Definition abs_of (q : BoundedQueue T) : AbsQueue :=
  mkAbs (Z.to_nat (capacity_ q)) (contents q) (closed_ q) (pushed_ q) (popped_ q) (dropped_ q).

(** ** Refinement lemmas *)

Lemma push_batch_refines items q :
  queue_wf q →
  queue_wf (fst (push_batch items q)) ∧
  abs_push items (abs_of q) = (abs_of (fst (push_batch items q)), snd (push_batch items q)).
Proof.
  intros Hwf. unfold push_batch, push_locked, abs_push.
  destruct items as [|x items]; [by rewrite bool_decide_true by done|].
  rewrite bool_decide_false by done. simpl orb.
  simpl a_closed. destruct (closed_ q) eqn:Hcl; [done|]. simpl.
  pose proof (push_loop_spec (x :: items) q 0 Hwf ltac:(done)) as H. simpl in H.
  destruct (fold_left push_one items (push_one (q, 0) x)) as [q1 d]. simpl in *.
  destruct H as (Hwf1 & (Hcap & Hclo & Hpu & Hpo & Hdr) & Hcont & ->).
  rewrite length_contents. split.
  - destruct Hwf1. constructor; simpl; auto with etg.
  - unfold abs_of. simpl. unfold push_count, contents at 2. simpl.
    fold (contents q1). rewrite Hcap, Hclo, Hpu, Hpo, Hdr, Hcont, Hcl.
    destruct Hwf. rewrite !Z2Nat.id by lia. done.
Qed.

Lemma close_refines q :
  queue_wf q → queue_wf (close q) ∧ abs_of (close q) = abs_close (abs_of q).
Proof. intros []. split; [by constructor|done]. Qed.

Lemma apply_op_refines op q :
  queue_wf q → queue_wf (apply_op q op) ∧ abs_of (apply_op q op) = abs_op (abs_of q) op.
Proof.
  intros Hwf. destruct op as [items|]; [|by apply close_refines].
  destruct (push_batch_refines items q Hwf) as [H1 H2]. simpl. by rewrite H2.
Qed.

Lemma apply_ops_refine during q :
  queue_wf q →
  queue_wf (fold_left apply_op during q) ∧
  abs_of (fold_left apply_op during q) = fold_left abs_op during (abs_of q).
Proof.
  revert q. induction during as [|op during IH]; intros q Hwf; [done|]. simpl.
  destruct (apply_op_refines op q Hwf) as [H1 H2]. rewrite <- H2. by apply IH.
Qed.

Lemma pop_ready_abs q :
  queue_wf q → pop_ready q = negb (bool_decide (a_items (abs_of q) = []) && negb (closed_ q)).
Proof.
  intros []. unfold pop_ready. simpl. rewrite negb_andb, negb_involutive. f_equal.
  destruct (contents q) as [|x l] eqn:E; apply (f_equal length) in E;
    rewrite length_contents in E; simpl in E.
  - rewrite bool_decide_true by done. simpl. rewrite Z.gtb_ltb. apply Z.ltb_ge. lia.
  - rewrite bool_decide_false by done. simpl. rewrite Z.gtb_ltb. apply Z.ltb_lt. lia.
Qed.

Lemma pop_locked_refines n q :
  queue_wf q → 0 <= n →
  let r := pop_locked n q in
  queue_wf (snd r) ∧ fst r = take (Z.to_nat n) (contents q) ∧
  contents (snd r) = drop (Z.to_nat n) (contents q) ∧ same_frame q (snd r).
Proof.
  intros [Hc Hb Hh Hn H1 H2 H3] Hpos. unfold pop_locked, capacity_limit in *.
  assert (0 < capacity_ q) as Hcap by lia.
  set (m := if count_ q <? n then count_ q else n).
  assert (m = Z.min n (count_ q)) as Hm by (unfold m; destruct (Z.ltb_spec (count_ q) n); lia).
  simpl. rewrite (u64_small (head_ q + m)) by (unfold fits; pow_consts; lia).
  rewrite (u64_small (count_ q - m)) by (unfold fits; pow_consts; lia).
  pose proof (Z.mod_pos_bound (head_ q + m) (capacity_ q) Hcap).
  split; [|split; [|split; [|done]]].
  - constructor; simpl; unfold capacity_limit; done || lia.
  - rewrite (map_ext_in _ (λ i, buf_ q !!! Z.to_nat ((head_ q + Z.of_nat i) mod capacity_ q))).
    + fold (ring_view (buf_ q) (capacity_ q) (head_ q) m).
      rewrite (ring_view_take _ _ _ (count_ q)) by lia. rewrite <- contents_view.
      rewrite <- (firstn_all (contents q)) at 2. rewrite take_take, length_contents.
      f_equal. lia.
    + intros i Hi. apply in_seq in Hi.
      by rewrite u64_small by (unfold fits; pow_consts; lia).
  - rewrite contents_view. simpl. rewrite ring_view_drop by lia. rewrite <- contents_view.
    destruct (Z.le_ge_cases n (count_ q)).
    + f_equal. lia.
    + rewrite !drop_ge; try done; rewrite length_contents; lia.
Qed.

Lemma pop_batch_refines n during q :
  queue_wf q → 0 <= n →
  queue_wf (snd (pop_batch n during q)) ∧
  abs_pop n during (abs_of q)
  = (fst (pop_batch n during q), abs_of (snd (pop_batch n during q))).
Proof.
  intros Hwf Hn. unfold pop_batch, abs_pop. destruct (Z.eqb_spec n 0) as [->|Hne]; [done|].
  pose proof (pop_ready_abs q Hwf) as Hr. change (closed_ q) with (a_closed (abs_of q)) in Hr.
  set (q1 := if pop_ready q then q else fold_left apply_op during q).
  assert (queue_wf q1 ∧ abs_of q1 = (if bool_decide (a_items (abs_of q) = []) && negb (a_closed (abs_of q))
    then fold_left abs_op during (abs_of q) else abs_of q)) as [Hwf1 <-].
  { unfold q1. rewrite Hr. destruct (bool_decide _ && _); [by apply apply_ops_refine|done]. }
  pose proof (pop_ready_abs q1 Hwf1) as Hr1. destruct (pop_ready q1) eqn:Er.
  - pose proof (pop_locked_refines n q1 Hwf1 Hn) as H.
    destruct (pop_locked n q1) as [out q2]. simpl in *.
    destruct H as (Hwf2 & -> & Hcont & Hcap & Hclo & Hpu & Hpo & Hdr). split.
    + destruct Hwf2. constructor; simpl; auto with etg.
    + unfold abs_of. simpl. change (contents (pop_count _ q2)) with (contents q2).
      rewrite Hcap, Hclo, Hpu, Hpo, Hdr, Hcont, length_take, length_contents.
      do 4 f_equal. lia.
  - symmetry in Hr1. apply negb_false_iff in Hr1. zbool. simpl in *.
    match goal with H : bool_decide _ = true |- _ => apply bool_decide_eq_true in H as Hnil end.
    split; [done|]. rewrite Hnil. simpl. rewrite take_nil, drop_nil.
    destruct Hwf1. rewrite Z.min_r, Z.add_0_r, u64_small by (done || lia).
    unfold abs_of. by rewrite Hnil.
Qed.

Lemma push_conserved items q :
  queue_wf q → queue_conserved q → queue_conserved (fst (push_batch items q)).
Proof.
  intros Hwf Hc. destruct (push_batch_refines items q Hwf) as [Hwf' H].
  unfold abs_push in H. simpl in H. destruct (bool_decide _ || _).
  { injection H as E1 E2 E3 E4 E5 E6 _. unfold queue_conserved in *.
    apply (f_equal length) in E2. rewrite !length_contents in E2.
    destruct Hwf, Hwf'. rewrite <- E4, <- E5, <- E6.
    replace (count_ (fst (push_batch items q))) with (count_ q) by lia. done. }
  injection H as E1 E2 E3 E4 E5 E6 _. unfold queue_conserved in *.
  apply (f_equal length) in E2. rewrite length_lastn, length_app, !length_contents in E2.
  destruct Hwf, Hwf'. rewrite <- E4, <- E5, <- E6, Hc. rewrite length_contents.
  u64_eq.
Qed.

(** ** Interleaving of critical sections and counter updates

    One producer and one consumer thread. Each of their calls is two steps: the
    critical section under the mutex, then the relaxed additions to the counters.
    [offered], [delivered] and [lost] are ghost history: the items accepted, the
    items handed out, and how many were overwritten. *)
Record ConcState := mkConc {
  c_q : BoundedQueue T;
  c_prod : option (Z * Z);  (* additions to pushed_ and dropped_ still to do *)
  c_cons : option Z;        (* addition to popped_ still to do *)
  c_offered : list T;
  c_delivered : list T;
  c_lost : Z
}.

Inductive ConcEvent :=
  | EvPushLocked (items : list T)
  | EvPushCount
  | EvPopLocked (n : Z)
  | EvPopCount
  | EvClose.

Definition conc_init (capacity : Z) : ConcState :=
  mkConc (make_queue capacity) None None [] [] 0.

Definition conc_step (s : ConcState) (e : ConcEvent) : option ConcState :=
  match e with
  | EvPushLocked items =>
      match c_prod s, items with
      | None, _ :: _ =>
          match push_locked items (c_q s) with
          | None => Some s
          | Some (q, d) =>
              Some (mkConc q (Some (Z.of_nat (length items), d)) (c_cons s)
                           (c_offered s ++ items) (c_delivered s)
                           (c_lost s + Z.max 0 (count_ (c_q s) + Z.of_nat (length items)
                                                - capacity_ (c_q s))))
          end
      | _, _ => None
      end
  | EvPushCount =>
      match c_prod s with
      | Some (n, d) => Some (mkConc (push_count n d (c_q s)) None (c_cons s)
                                    (c_offered s) (c_delivered s) (c_lost s))
      | None => None
      end
  | EvPopLocked n =>
      match c_cons s with
      | None =>
          if (0 <? n) && pop_ready (c_q s) then
            let '(out, q) := pop_locked n (c_q s) in
            Some (mkConc q (c_prod s) (Some (Z.of_nat (length out)))
                         (c_offered s) (c_delivered s ++ out) (c_lost s))
          else None
      | Some _ => None
      end
  | EvPopCount =>
      match c_cons s with
      | Some n => Some (mkConc (pop_count n (c_q s)) (c_prod s) None
                               (c_offered s) (c_delivered s) (c_lost s))
      | None => None
      end
  | EvClose => Some (mkConc (close (c_q s)) (c_prod s) (c_cons s)
                            (c_offered s) (c_delivered s) (c_lost s))
  end.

——————

Exercise description: Only the lines from the beginning of the data above through the line containing "simpl a_closed. destruct" should be repeated, exactly as they appear.

Your solution:
Definition abs_of (q : BoundedQueue T) : AbsQueue :=
  mkAbs (Z.to_nat (capacity_ q)) (contents q) (closed_ q) (pushed_ q) (popped_ q) (dropped_ q).

(** ** Refinement lemmas *)

Lemma push_batch_refines items q :
  queue_wf q →
  queue_wf (fst (push_batch items q)) ∧
  abs_push items (abs_of q) = (abs_of (fst (push_batch items q)), snd (push_batch items q)).
Proof.
  intros Hwf. unfold push_batch, push_locked, abs_push.
  destruct items as [|x items]; [by rewrite bool_decide_true by done|].
  rewrite bool_decide_false by done. simpl orb.
  simpl a_closed. destruct (closed_ q) eqn:Hcl; [done|]. simpl.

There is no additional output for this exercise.